• About this exercise:
In the records below, the line with "eqn:Hr; [|by eexists]." opens the range and the line with "(remaining appData visited < fuel')%nat →" closes it; print that range exactly and nothing else.

• Supplied entries:
○ ○ ○ ○ ○
Lemma finish_Err_inv n cl looped e :
  finish n cl looped = Some (Err e) → looped = Some (Err e).
Proof.
  destruct looped as [[c|e']|].
  - by destruct (finish_Num n cl c) as [c' ->].
  - rewrite finish_Err. congruence.
  - by rewrite finish_None.
Qed.

Lemma finish_is_Some n cl looped :
  is_Some looped → is_Some (finish n cl looped).
Proof.
  intros [[c|e] ->].
  - destruct (finish_Num n cl c) as [c' ->]. by eexists.
  - rewrite finish_Err. by eexists.
Qed.

Lemma costWalk_is_Some fuel n visited cl :
  (remaining appData visited < fuel)%nat →
  is_Some (costWalk appData finish fuel n visited cl).
Proof.
  revert n visited. induction fuel as [|fuel IH]; intros n visited Hlt; [lia|].
  simpl. destruct (materials appData !! n); [by eexists|].
  unfold findRecipe. destruct (recipes appData !! n) as [r|] eqn:Hr; [|by eexists].
  case_bool_decide as Hv; [by eexists|].
  apply finish_is_Some, costLoop_is_Some. intros i _. apply IH.
  pose proof (remaining_add appData visited n (mk_is_Some _ _ Hr) Hv). lia.
Qed.

Lemma costWalk_irrel fuel fuel' n visited cl :
  (remaining appData visited < fuel)%nat →
  (remaining appData visited < fuel')%nat →
  costWalk appData finish fuel n visited cl = costWalk appData finish fuel' n visited cl.
Proof.
  revert fuel' n visited.
  induction fuel as [|fuel IH]; intros [|fuel'] n visited H1 H2; try lia.
  simpl. destruct (materials appData !! n); [done|].
  unfold findRecipe. destruct (recipes appData !! n) as [r|] eqn:Hr; [|done].
  case_bool_decide as Hv; [done|]. f_equal.
  apply costLoop_ext. intros i _.
  pose proof (remaining_add appData visited n (mk_is_Some _ _ Hr) Hv).
  apply IH; lia.
Qed.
○ ○ ○ ○ ○
• Written answer:
  unfold findRecipe. destruct (recipes appData !! n) as [r|] eqn:Hr; [|by eexists].
  case_bool_decide as Hv; [by eexists|].
  apply finish_is_Some, costLoop_is_Some. intros i _. apply IH.
  pose proof (remaining_add appData visited n (mk_is_Some _ _ Hr) Hv). lia.
Qed.

Lemma costWalk_irrel fuel fuel' n visited cl :
  (remaining appData visited < fuel)%nat →
  (remaining appData visited < fuel')%nat →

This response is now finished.